Greater than 1000 mm2 of a liver tissue was assessed histologically in all patients and from more than 2 regions of the liver in 9 of 13 patients. The total fibrosis score (TFS) (range, 0-17.5) was calculated as a semiquantitative estimate of hepatic fibrosis. The ratio of functioning tissue was calculated as (1 - TFS/20) and the amount of functioning tissue as the nonfibrotic weight (NFW): NFW = liver weight x (1--TFS/20). QLSS parameters were measured postprandially and 30 min after injection of 5 mCi of technetium Tc 99m sulfur colloid. Pixel and total counts from the liver, spleen, and bone marrow as well as organ length were measured. Liver/bone marrow index and liver/spleen index were calculated. The perfused hepatic mass (PHM) was defined as the mean of the liver/bone marrow index and liver/spleen index.

RESULTS

All patients had cirrhosis: alcoholic (1 patient), alcoholic with alcoholic hepatitis (1 patient), hepatitis B (3 patients), hepatitis C (6 patients), hepatitis C with hepatocellular carcinoma (1 patient), and primary sclerosing cholangitis (n = 1). The ratio of functioning tissue was 0.54 +/- 0.07; liver weight 1215 +/- 317 g; and NFW = 658 +/- 193 g. The PHM = 55 +/- 14. The PHM calculated from the QLSS correlated strongly with the NFW (functioning tissue) at autopsy/transplant: NFW = 13 PHM - 55; r = 0.9505; p < 0.0001).

CONCLUSIONS

In cirrhotic patients (a) we have confirmed that the sulfur colloid distribution by QLSS is determined by the perfused hepatic mass, and (b) the amount of functioning tissue can be precisely estimated by QLSS parameters.

摘要

目的

我们推测,通过单光子发射计算机断层扫描评估硫胶体在肝脏、脾脏和骨髓之间的分布,利用定量(容积)肝脏脾脏扫描(QLSS)可以估算灌注肝质量(PHM)。
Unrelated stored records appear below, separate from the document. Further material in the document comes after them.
(** The record that a returning metadata collation pushes: its
    aggregate row is the aggregate of the samples' own rows (the first
    row with the later ones added into it); its first item is that very
    list object; each later item holds its sample's own row, i.e. the
    result of [get_meta] for the matching access-history entry followed
    by the sample's number of time frames. *)
Lemma my_collate_fn_rows
    (env : environment) (uninit_float : float) (uninit_int : Z)
    (batch : list sample) (w : world) (out : collated4) (w' : world) :
  my_collate_fn env uninit_float uninit_int batch w = (Ok out, w') ->
  exists r rows agg,
    last (meta_buffer (w_loader w')) = Some r /\
    length rows = length batch /\
    (forall j, (j < length batch)%nat -> own_row env w batch j = rows !! j) /\
    aggregate_of rows = Ok agg /\
    w_heap w' !! mr_batch r = Some agg /\
    mr_item r !! O = Some (mr_batch r) /\
    (forall j l, (1 <= j)%nat -> mr_item r !! j = Some l ->
                 w_heap w' !! l = rows !! j).
Proof.
  intros H.
  assert (Hne : batch ≠ []).
  { intros ->. unfold my_collate_fn in H. discriminate H. }
  apply my_collate_fn_gathering in H as (w5 & Hg & Hh & Hlast).
  pose proof (g_aggregate _ _ _ _ _ Hg) as Hagg.
  pose proof (g_length _ _ _ _ _ Hg) as Hlen.
  destruct (item_meta (w_loader w5)) as [|l0 rest] eqn:Hitems.
  { simpl in Hlen. by destruct batch. }
  destruct Hagg as (Hb & rows & agg & Hrows_len & Hrows & Haggr & _ & Hl0).
  eexists _, rows, agg. split; [exact Hlast |]. simpl.
  rewrite Hh, Hb. split; [done |]. split; [done |]. split; [done |].
  split; [done |]. split; [done |].
  intros j l Hj Hjl.
  destruct (g_rows _ _ _ _ _ Hg j l Hj) as [_ ->]; [by rewrite Hitems |].
  apply Hrows. apply lookup_lt_Some in Hjl. simpl in *. lia.
Qed.

(** Adding one well-shaped row into a well-shaped aggregate. *)
Lemma add_row_meta_rows a t d s f a' t' d' s' f' :
  add_row (meta_row (a, t, d, s, f)) (meta_row (a', t', d', s', f'))
  = Ok (meta_row (a, t, PrimFloat.add d d', PrimFloat.add s s', f + f')).
Proof. reflexivity. Qed.

(** On rows of the shape the collation builds, the aggregate keeps the
    two paths of the first row and holds the durations and the sizes
    added up from left to right in floating point, and the integer sum
    of the frame counts. *)
Lemma aggregate_of_meta_rows
    (first : string * string * float * float * Z)
    (rest : list (string * string * float * float * Z)) :
  aggregate_of (meta_row <$> first :: rest)
  = Ok (meta_row (first.1.1.1.1, first.1.1.1.2,
                  foldl PrimFloat.add first.1.1.2 ((fun m => m.1.1.2) <$> rest),
                  foldl PrimFloat.add first.1.2 ((fun m => m.1.2) <$> rest),
                  first.2 + sum_Z (snd <$> rest))).
Proof.
  rewrite fmap_cons. unfold aggregate_of. revert first.
  induction rest as [|[[[[a' t'] d'] s'] f'] rest IH];
    intros [[[[a t] d] s] f].
  - simpl. by rewrite Z.add_0_r.
  - rewrite fmap_cons. cbn [foldM]. rewrite add_row_meta_rows.
    change (foldM add_row
              (meta_row (a, t, PrimFloat.add d d', PrimFloat.add s s', f + f'))
              (meta_row <$> rest)
            = Ok (meta_row (a, t,
                   foldl PrimFloat.add d ((fun m => m.1.1.2) <$> (a', t', d', s', f') :: rest),
                   foldl PrimFloat.add s ((fun m => m.1.2) <$> (a', t', d', s', f') :: rest),
                   f + sum_Z (snd <$> (a', t', d', s', f') :: rest)))).
    rewrite (IH (a, t, PrimFloat.add d d', PrimFloat.add s s', f + f')).
    rewrite !fmap_cons. cbn [foldl fst snd]. do 3 f_equal.
    unfold sum_Z. simpl. lia.
Qed.

Lemma meta_row_inj m m' : meta_row m = meta_row m' -> m = m'.
Proof.
  destruct m as [[[[a t] d] s] f], m' as [[[[a' t'] d'] s'] f'].
  unfold meta_row. congruence.
Qed.

(** A sample's own row has the shape of [meta_row], and its last field
    is the sample's number of time frames. *)
Lemma own_row_meta_row (env : environment) (w0 : world) (batch : list sample)
    (j : nat) (row : list pyval) :
  own_row env w0 batch j = Some row ->
  exists m s,
    row = meta_row m /\ batch !! j = Some s /\
    m.2 = Z.of_nat (size1 (sample_0 s)).
Proof.
  unfold own_row. destruct (batch !! j) as [s|]; [|discriminate].
  destruct (py_index (access_history (w_dataset w0)) (Z.of_nat j))
    as [index|]; [|discriminate].
  unfold get_meta. run_M.
  destruct (py_index (ids (w_dataset w0)) index) as [entry|]; [|discriminate].
  simpl. destruct (py_index entry 0) as [a|]; [|discriminate].
  simpl. destruct (py_index entry 1) as [t|]; [|discriminate].
  simpl. destruct (sox_duration env a) as [d|]; [|discriminate].
  simpl. destruct (getsize env a) as [b|]; [|discriminate].
  simpl. intros [= <-].
  by exists (a, t, d, PrimFloat.div (float_of_Z b) (float_of_Z 1000),
             Z.of_nat (size1 (sample_0 s))), s.
Qed.
Lemma getStructured_updateLastSeen_nativeId now native self k m :
  getStructured self k = Some m →
  ∃ m', getStructured (updateLastSeen now native self) k = Some m'
        ∧ nativeId m' = nativeId m.
Proof.
  intros H. rewrite getStructured_updateLastSeen, H. cbn.
  eexists; split; [done|]. by case_bool_decide.
Qed.

Lemma getNative_updateLastSeen_structuredId now native self k m :
  getNative self k = Some m →
  ∃ m', getNative (updateLastSeen now native self) k = Some m'
        ∧ structuredId m' = structuredId m.
Proof.
  unfold getNative, updateLastSeen, deref. intros H.
  destruct (JsMap.get native (nativeToStructured self)) as [ref|] eqn:Hn; cbn;
    [|by eexists].
  destruct (JsMap.get k (nativeToStructured self)) as [ref'|]; cbn in *; [|done].
  rewrite list_lookup_alter. case_decide as Href.
  - subst ref'. rewrite H. cbn. by eexists.
  - by eexists.
Qed.

(** A pane that was just registered is a live pair. *)
Lemma registerPane_live now native session window pane self :
  Spec.live (registerPane now native session window pane self).2
    native (buildStructuredId session window pane).
Proof.
  unfold Spec.live, getNative, getStructured, registerPane, deref. cbn.
  rewrite !get_set_eq. cbn.
  rewrite list_lookup_middle by done.
  split; eexists; split; done.
Qed.

(** C1 (as the code has it).  For a native handle that starts with [%] and
    a structured id that does not, which the two maps hold as a pair, the
    two resolutions undo each other in both orders. *)
Theorem C1_roundtrip_on_live_pairs
    (now1 now2 : Z) (self : t) (native sid : list N) :
  Spec.live self native sid →
  startsWith (lit "%") native = true →
  startsWith (lit "%") sid = false →
  Spec.nativeRoundTrip now1 now2 self native = native
  ∧ Spec.structuredRoundTrip now1 now2 self sid = sid.
Proof.
  intros [(mN & HN & HsN) (mS & HS & HnS)] Hnative Hsid. split.
  - unfold Spec.nativeRoundTrip, resolveToStructured.
    rewrite Hnative, HN. cbn [negb]. rewrite HsN.
    unfold resolveToNative. rewrite Hsid.
    destruct (getStructured_updateLastSeen_nativeId now1 native self sid mS HS)
      as (m' & -> & Hm').
    cbn. congruence.
  - unfold Spec.structuredRoundTrip, resolveToNative.
    rewrite Hsid, HS, HnS.
    unfold resolveToStructured. rewrite Hnative. cbn [negb].
    destruct (getNative_updateLastSeen_structuredId now1 native self native mN HN)
      as (m' & -> & Hm').
    cbn. congruence.
Qed.
(** [sort_values] on several columns is a stable sort: rows with equal
    keys keep their relative order. *)
Fixpoint insert_row (x : Merged.t) (l : list Merged.t) : list Merged.t :=
  match l with
  | [] => [x]
  | y :: l' => if sort_key_leb x y then x :: y :: l' else y :: insert_row x l'
  end.

Definition sort_values (l : list Merged.t) : list Merged.t :=
  fold_right insert_row [] l.

(** [groupby("project_id").cumcount()]: the number of earlier rows of the
    frame with the same [project_id]; [seen] holds the ids of the rows
    already numbered. *)
Fixpoint cumcount (seen : list string) (rows : list Merged.t) : list nat :=
  match rows with
  | [] => []
  | r :: rest =>
      count_occ string_dec seen (Merged.project_id r)
      :: cumcount (Merged.project_id r :: seen) rest
  end.

(** [merged["name"] + " / " + merged["label"]], missing when the name is. *)
Definition make_display_name (r : Merged.t) : option string :=
  option_map (fun n => (n ++ " / " ++ Segment.label (Merged.segment r))%string)
    (project_column (fun p => Some (Project.name p)) (Merged.project r)).

Definition build_gantt_dataframe (projects : ProjectsFrame) (segments : SegmentsFrame)
    (view_start view_end : datetime) : list Row.t :=
  let merged := range_index (merge_left segments projects) in
  let merged :=
    map (fun '(i, (s, p)) =>
           Merged.mk i s p
             (fillna DEFAULT_COLOR (project_column Project.color p))
             (clip_lower view_start (to_datetime (project_column Project.start_date p)))
             (clip_upper view_end (to_datetime (project_column Project.end_date p))))
        merged in
  let merged :=
    filter (fun r => ts_geb (Merged.end_ r) view_start && ts_leb (Merged.start r) view_end)
      merged in
  let merged := sort_values merged in
  map (fun '(r, n) => Row.mk r n (make_display_name r))
    (combine merged (cumcount [] merged)).
(** X11.  With the class's own stages, an account and a bundler client that
    answer every call, and quoted fees that are not zero, [sendUserOperation]
    makes exactly ten calls in this order: the five account calls that
    assemble the draft, the gas estimate (on the draft with ["0x"] paymaster
    data, the dummy signature and no gas or fee field), the two fee queries,
    the signature (over the hash of the filled request still carrying the
    dummy signature) and the submission.  The request it submits and returns
    has the account's address, nonce, init code and call data, the estimated
    gas limits, the fee bids of the fee-data stage, ["0x"] paymaster data and
    the account's signature, every number hex-encoded. *)
Theorem sendUserOperation_default_run (this : SmartAccountProvider)
    (acct : Account.t) (target data : string) (value : option Z) (t : Trace)
    (addr : Address) (n : Z) (initCode callData dummy signed : Hex)
    (estimates : GasEstimates.t) (s fM fP : Z) (opHash : Hash) :
  defaultStages this ->
  account this = Some acct ->
  accountAlwaysAnswers acct addr n initCode callData dummy signed
    target (nullish value 0%Z) data ->
  bundlerAlwaysAnswers (rpcClient this) estimates s fM fP opHash ->
  fM <> 0%Z -> fP <> 0%Z ->
  let entryPoint := entryPointAddress this in
  let bid := maxPriorityFeePerGasBid (minPriorityFeePerBid this) s in
  let cap := (fM - fP + bid)%Z in
  let filled := filledRequest toHex addr n initCode callData estimates bid cap in
  sendUserOperation toHex JSON_stringify getUserOperationHash
    this target data value t
  = (OK (mkSendResult opHash (filled signed)),
     t ++ assemblyEvents target (nullish value 0%Z) data
       ++ [ EvRpc (EstimateUserOperationGas
                     (estimateRequest toHex addr n initCode callData dummy)
                     entryPoint);
            EvRpc GetMaxPriorityFeePerGas;
            EvRpc GetFeeData;
            EvAccount (SignMessage
                         (JsString (getUserOperationHash (filled dummy)
                                      entryPoint (chain_id this))));
            EvRpc (SendUserOperation (filled signed) entryPoint) ]).
Proof. apply default_submission_run. Qed.

(** X12.  [connect] attaches the account built from the provider's client
    and changes nothing else: the stages bound before stay bound, the retry
    and fee configuration stay, a second [connect] replaces the account; and
    through the class's own stages a submission on the connected provider no
    longer fails for want of an account. *)
Theorem connect_attaches (this : SmartAccountProvider)
    (fn : Rpc.t -> Account.t) :
  account (connect this fn) = Some (fn (rpcClient this))
  /\ pipeline toHex (connect this fn) = pipeline toHex this
  /\ rpcClient (connect this fn) = rpcClient this
  /\ txMaxRetries (connect this fn) = txMaxRetries this
  /\ txRetryIntervalMs (connect this fn) = txRetryIntervalMs this
  /\ minPriorityFeePerBid (connect this fn) = minPriorityFeePerBid this
  /\ (forall fn', connect (connect this fn) fn' = connect this fn')
  /\ (defaultStages this ->
      forall target data value t,
        fst (sendUserOperation toHex JSON_stringify getUserOperationHash
               (connect this fn) target data value t)
        <> Err AccountNotConnectedError).
Proof.
  repeat (split; [reflexivity|]).
  intros Hdefault target data value t H.
  assert (Hdefault' : defaultStages (connect this fn)) by exact Hdefault.
  pose proof (default_submission_failures (connect this fn)
                (fn (rpcClient this)) target data value t _
                Hdefault' eq_refl H) as Hkind.
  discriminate Hkind.
Qed.
(** [SSP.generate_request]: the latency is drawn here; iOS requests also
    carry a postback delay. *)
Definition generate_request (request_id device_id app_id app_name platform : string)
    (ad_size : Z * Z) : Eff AdRequest :=
  latency_ms <- random ;;
  postback <- (if bool_decide (upper platform = "IOS")
               then h <- random ;; ret (Some h) else ret None) ;;
  stamp <- now ;;
  let ad_request :=
    mkRequest (list_to_map [("request_id", request_id); ("device_id", device_id);
                            ("app_id", app_id); ("app_name", app_name);
                            ("platform", platform)])
              (list_to_map ([("latency_ms", latency_ms); ("timestamp", stamp)] ++
                 match postback with
                 | Some h => [("postback_delay_hours", h); ("postback_delay_seconds", h * 3600)]
                 | None => []
                 end))
              (Some ad_size) in
  log_decision "SSP" "REQUEST_GENERATED" "PASS" "REQUEST_CREATED"
               (map_to_list (req_num ad_request)) None ;;;
  ret ad_request.

End SSP.

(** ** DSP and its bidding strategy *)

Module CTRBasedBiddingStrategy.

Definition get_multiplier (r : AdRequest) : Eff Q :=
  let platform := upper (get_text r "platform") in
  t <- now ;;
  let hour := hour_of t in
  let multiplier := if bool_decide (platform = "IOS") then 1.0 * 1.2 else 1.0 in
  ret (if ((9 <=? hour) && (hour <=? 11) || (19 <=? hour) && (hour <=? 22))%Z
       then multiplier * 1.15 else multiplier).

(** [calculate_bid]: base price × CTR score × multiplier. *)
Definition calculate_bid (base_price : Q) (r : AdRequest) : Eff Q :=
  let ctr_score := default 0.5 (req_num r !! "ctr_score") in
  multiplier <- get_multiplier r ;;
  let final_bid := base_price * ctr_score * multiplier in
  t <- now ;;
  log_decision "DSP" "BID_CALCULATION" "PASS" "BID_CALCULATED"
               [("base_price", base_price); ("ctr_score", ctr_score);
                ("multiplier", multiplier); ("final_bid", final_bid);
                ("hour", inject_Z (hour_of t))] None ;;;
  ret final_bid.
(** * spore-sniper: the poll / detect / buy-once control logic of [src/index.ts]

    A shallow embedding of the TypeScript program and the properties its
    specification states about it.

    - JavaScript strings are sequences of UTF-16 code units ([list N]);
      [String.prototype.trim] is written out over them.
    - Values that come back from [res.json()] are [JsValue]s; truthiness and
      property access follow the language.
    - An [async] function is a finite tree of synchronous actions and awaited
      requests ([Proc]); [try]/[catch] is a combinator over such trees.
    - The event loop is explicit: a sub-flow runs up to its next [await], the
      environment settles one pending request at a time, and
      [Promise.all] joins two sub-flows.

    What stays outside: the wallet and the RPC client are parameters of the
    program (any function, any outcome); a request that the environment
    never settles leaves its flow pending; [console.log] and [console.error]
    only write. *)

From Stdlib Require Import List Bool Arith ZArith NArith QArith Lia String Ascii.
From Stdlib Require Import DecimalString.
Import ListNotations.

Set Implicit Arguments.
Set Warnings "-register-all".
Local Open Scope Z_scope.
Local Open Scope list_scope.

(* ================================================================== *)
(** ** JavaScript strings *)

(** A string is its sequence of UTF-16 code units. *)
Definition jsstring := list N.

(** A literal of the source, read code unit by code unit. *)
Definition str (s : string) : jsstring :=
  List.map N_of_ascii (list_ascii_of_string s).

(** The code points [String.prototype.trim] strips: ECMAScript's WhiteSpace
    and LineTerminator productions.  All of them lie in the basic plane, so
    the test is per code unit. *)
Definition isWhiteSpace (c : N) : bool :=
  ((9 <=? c) && (c <=? 13) ||
   (c =? 32) || (c =? 160) || (c =? 5760) ||
   ((8192 <=? c) && (c <=? 8202)) ||
   (c =? 8232) || (c =? 8233) || (c =? 8239) || (c =? 8287) ||
   (c =? 12288) || (c =? 65279))%N.

Fixpoint dropWhile {A} (f : A -> bool) (l : list A) : list A :=
  match l with
  | [] => []
  | x :: t => if f x then dropWhile f t else l
  end.

Definition trimStart (s : jsstring) : jsstring := dropWhile isWhiteSpace s.
Definition trimEnd (s : jsstring) : jsstring := rev (dropWhile isWhiteSpace (rev s)).
Definition trim (s : jsstring) : jsstring := trimEnd (trimStart s).

(** Surrogate code units. *)
Definition isHighSurrogate (c : N) : bool := ((55296 <=? c) && (c <=? 56319))%N.
Definition isLowSurrogate (c : N) : bool := ((56320 <=? c) && (c <=? 57343))%N.

(** The conversion of a string to a USVString that the URL interfaces apply
    to their arguments: a surrogate that is not half of a pair becomes
    U+FFFD, everything else stays. *)
Fixpoint toUSVString (s : jsstring) : jsstring :=
  match s with
  | [] => []
  | c :: rest =>
      if isHighSurrogate c then
        match rest with
        | d :: rest' =>
            if isLowSurrogate d then c :: d :: toUSVString rest'
            else 65533%N :: toUSVString rest
        | [] => [65533%N]
        end
      else if isLowSurrogate c then 65533%N :: toUSVString rest
      else c :: toUSVString rest
  end.

(** [n.toString()] for an integer-valued number. *)
Definition toString (n : Z) : jsstring := str (NilZero.string_of_int (Z.to_int n)).

(* ================================================================== *)
(** ** JavaScript values *)

(** What [res.json()] can produce, plus [undefined].  A number is kept as a
    rational: only whether it is zero matters to the program. *)
Inductive JsValue : Type :=
| JUndefined
| JNull
| JBool (b : bool)
| JNum (q : Q)
| JStr (s : jsstring)
| JArr (items : list JsValue)
| JObj (fields : list (jsstring * JsValue)).

Fixpoint jsstring_eqb (a b : jsstring) : bool :=
  match a, b with
  | [], [] => true
  | x :: a', y :: b' => (x =? y)%N && jsstring_eqb a' b'
  | _, _ => false
  end.

(** ToBoolean. *)
Definition truthy (v : JsValue) : bool :=
  match v with
  | JUndefined | JNull => false
  | JBool b => b
  | JNum q => negb (Qeq_bool q 0)
  | JStr s => match s with [] => false | _ :: _ => true end
  | JArr _ | JObj _ => true
  end.

(** [v == null]: true of [null] and [undefined] only. *)
Definition looseEqNull (v : JsValue) : bool :=
  match v with
  | JUndefined | JNull => true
  | _ => false
  end.

Fixpoint lookupField (key : jsstring) (fields : list (jsstring * JsValue)) : option JsValue :=
  match fields with
  | [] => None
  | (k, v) :: rest => if jsstring_eqb k key then Some v else lookupField key rest
  end.

(** [v.key] for a key that no prototype defines ([error], [swapTransaction]):
    an own field of an object, [undefined] on every other non-nullish value.
    The program reads a property only of a value it has found truthy, or
    through [?.]. *)
Definition getProp (key : jsstring) (v : JsValue) : JsValue :=
  match v with
  | JObj fields =>
      match lookupField key fields with
      | Some x => x
      | None => JUndefined
      end
  | _ => JUndefined
  end.

(** [v?.key] *)
Definition optProp (key : jsstring) (v : JsValue) : JsValue :=
  if looseEqNull v then JUndefined else getProp key v.

(** [a ?? b] *)
Definition nullish (a b : JsValue) : JsValue :=
  if looseEqNull a then b else a.

(** Whether an object value has an own field of that name, whatever its value. *)
Definition hasField (key : jsstring) (v : JsValue) : bool :=
  match v with
  | JObj fields =>
      match lookupField key fields with
      | Some _ => true
      | None => false
      end
  | _ => false
  end.

(* ================================================================== *)
(** ** The feed schema (interfaces [ApiResultOne], [Agent], [AgentsResult]) *)

(** The nesting [result.data.json] of the wire format is flattened: each
    record holds what lies under [result.data]. *)
Record ApiResultOne : Type := {
  breedingCount : Z;
  activeCount : Z
}.

Record Agent : Type := {
  id : Z;
  appId : jsstring;
  slug : jsstring;
  name : jsstring;
  walletAddress : jsstring;
  (** declared [string]; the program reads it through [?.], so a missing or
      [null] field is [None] *)
  tokenAddress : option jsstring;
  tokenImage : jsstring;
  twitterUsername : option jsstring;
  redditUsername : option jsstring;
  parentId : option Z;
  teeVerifiedLink : option jsstring;
  proposalDuration : Z;
  generation : Z;
  createdAt : jsstring;
  status : jsstring;
  breedStatus : jsstring;
  marketCap : jsstring;
  balance : jsstring;
  capabilities : list jsstring
}.

Record AgentsResult : Type := {
  json : list Agent;
  meta : list (jsstring * list jsstring)
}.

(** [type SporeApiResponse = [ApiResultOne, AgentsResult]] *)
Definition SporeApiResponse : Type := (ApiResultOne * AgentsResult)%type.

(* ================================================================== *)
(** ** Configuration constants *)

Definition SPORE_API_URL : jsstring :=
  str "https://www.spore.fun/api/trpc/status,listAgent?batch=1".

Definition POLL_INTERVAL_MS : Z := 100.

Definition AGENT_ABEL_ID : Z := 6.
Definition AGENT_TRINITY_ID : Z := 7.

(* ================================================================== *)
(** ** Detection (lines 185-193 of [pollSporeApi]) *)

(** [agents.find((agent) => agent.id === target)] *)
Definition findAgent (target : Z) (agents : list Agent) : option Agent :=
  List.find (fun agent => agent.(id) =? target) agents.

(** [a?.tokenAddress?.trim() ?? ''] *)
Definition trimmedToken (a : option Agent) : jsstring :=
  match a with
  | None => []
  | Some agent =>
      match agent.(tokenAddress) with
      | None => []
      | Some t => trim t
      end
  end.

Definition tokenOf (target : Z) (agents : list Agent) : jsstring :=
  trimmedToken (findAgent target agents).

(** [abelToken.length > 0 || trinityToken.length > 0] *)
Definition revealDetected (abelToken trinityToken : jsstring) : bool :=
  (0 <? List.length abelToken)%nat || (0 <? List.length trinityToken)%nat.

(* ================================================================== *)
(** ** Exceptions, console output and asynchronous flows *)

(** What can be thrown: a value rejected by an external call, or an
    [Error] the program builds.  [new Error(`prefix${v}`)] is kept as its
    prefix and the interpolated value. *)
Inductive Exn : Type :=
| Thrown (reason : JsValue)
| NewError (message : jsstring) (interpolated : option JsValue).

(** How a call or an awaited promise ends. *)
Inductive Outcome (X : Type) : Type :=
| Returns (x : X)
| Throws (e : Exn).
Arguments Returns {X} x.
Arguments Throws {X} e.

(** An argument of [console.log] / [console.error]. *)
Inductive LogArg : Type :=
| Val (v : JsValue)
| Err (e : Exn).

(** Synchronous effects of the program. *)
Inductive Act : Type :=
| ConsoleLog (args : list LogArg)
| ConsoleError (args : list LogArg)
| SetDone                      (* done = true *)
| SetTimeout (ms : Z).         (* setTimeout(pollSporeApi, ms) *)

(** An [async] function body over the awaitable requests [E]: it returns,
    throws, performs a synchronous effect, or awaits a request and goes on
    with how the request settled. *)
Inductive Proc (E : Type -> Type) (R : Type) : Type :=
| Ret (r : R)
| Throw (e : Exn)
| Do (a : Act) (k : Proc E R)
| Await (X : Type) (req : E X) (k : Outcome X -> Proc E R).
Arguments Ret {E R} r.
Arguments Throw {E R} e.
Arguments Do {E R} a k.
Arguments Await {E R X} req k.

Fixpoint bind {E A B} (p : Proc E A) (f : A -> Proc E B) : Proc E B :=
  match p with
  | Ret r => f r
  | Throw e => Throw e
  | Do a k => Do a (bind k f)
  | Await req k => Await req (fun o => bind (k o) f)
  end.

(** [try { p } catch (error) { h error }] *)
Fixpoint tryCatch {E R} (p : Proc E R) (h : Exn -> Proc E R) : Proc E R :=
  match p with
  | Ret r => Ret r
  | Throw e => h e
  | Do a k => Do a (tryCatch k h)
  | Await req k => Await req (fun o => tryCatch (k o) h)
  end.

(** [await req]: the value, or the rejection rethrown. *)
Definition await {E X} (req : E X) : Proc E X :=
  Await req (fun o => match o with Returns x => Ret x | Throws e => Throw e end).

(** A synchronous library call that may throw. *)
Definition call {E X} (o : Outcome X) : Proc E X :=
  match o with Returns x => Ret x | Throws e => Throw e end.

Definition act {E} (a : Act) : Proc E unit := Do a (Ret tt).

Declare Scope proc_scope.
Delimit Scope proc_scope with proc.
Notation "x <- p ;; q" := (bind p (fun x => q))
  (at level 61, p at next level, right associativity) : proc_scope.
Notation "p ;; q" := (bind p (fun _ => q))
  (at level 61, right associativity) : proc_scope.
Local Open Scope proc_scope.

(* ================================================================== *)
(** ** Requests of a swap sub-flow *)

(** [new URL(base)] with its [searchParams]. *)
Record Url : Type := {
  href : jsstring;
  searchParams : list (jsstring * jsstring)
}.

(** The first pair named [key] takes [value] and the other pairs of that
    name are removed; with no such pair, the pair is appended. *)
Fixpoint setParam (key value : jsstring) (ps : list (jsstring * jsstring))
  : list (jsstring * jsstring) :=
  match ps with
  | [] => [(key, value)]
  | (k, v) :: rest =>
      if jsstring_eqb k key
      then (k, value) :: List.filter (fun p => negb (jsstring_eqb (fst p) key)) rest
      else (k, v) :: setParam key value rest
  end.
因此,该参数应与肝脏中功能组织的数量相关。作为非纤维化功能肝质量的“金标准”估计值,尸检或移植时肝脏的重量已根据存在的瘢痕组织量进行了校正。对13例晚期肝病患者的QLSS参数与功能肝质量进行了相关性分析,这些患者在移植(8例)或尸检(5例)时有肝脏可供研究,且之前已进行过QLSS检查。

方法

对所有患者的超过1000mm²肝脏组织进行组织学评估,13例患者中的9例从肝脏的2个以上区域取材。计算总纤维化评分(TFS)(范围为0 - 17.5),作为肝纤维化的半定量估计值。功能组织的比例计算为(1 - TFS/20),功能组织的量计算为非纤维化重量(NFW):NFW = 肝脏重量×(1 - TFS/20)。餐后及注射5mCi锝Tc 99m硫胶体30分钟后测量QLSS参数。测量肝脏、脾脏和骨髓的像素和总计数以及器官长度。计算肝脏/骨髓指数和肝脏/脾脏指数。灌注肝质量(PHM)定义为肝脏/骨髓指数和肝脏/脾脏指数的平均值。

结果

所有患者均患有肝硬化:酒精性肝硬化(1例)、酒精性肝硬化合并酒精性肝炎(1例)、乙型肝炎(3例)、丙型肝炎(6例)、丙型肝炎合并肝细胞癌(1例)和原发性硬化性胆管炎(n = 1)。功能组织的比例为0.54±0.07;肝脏重量为1215±317g;NFW = 658±193g。PHM = 55±14。根据QLSS计算的PHM与尸检/移植时的NFW(功能组织)密切相关:NFW = 13PHM - 55;r = 0.9505;p < 0.0001)。

结论

在肝硬化患者中,(a)我们已证实QLSS的硫胶体分布由灌注肝质量决定,(b)功能组织的量可通过QLSS参数精确估算。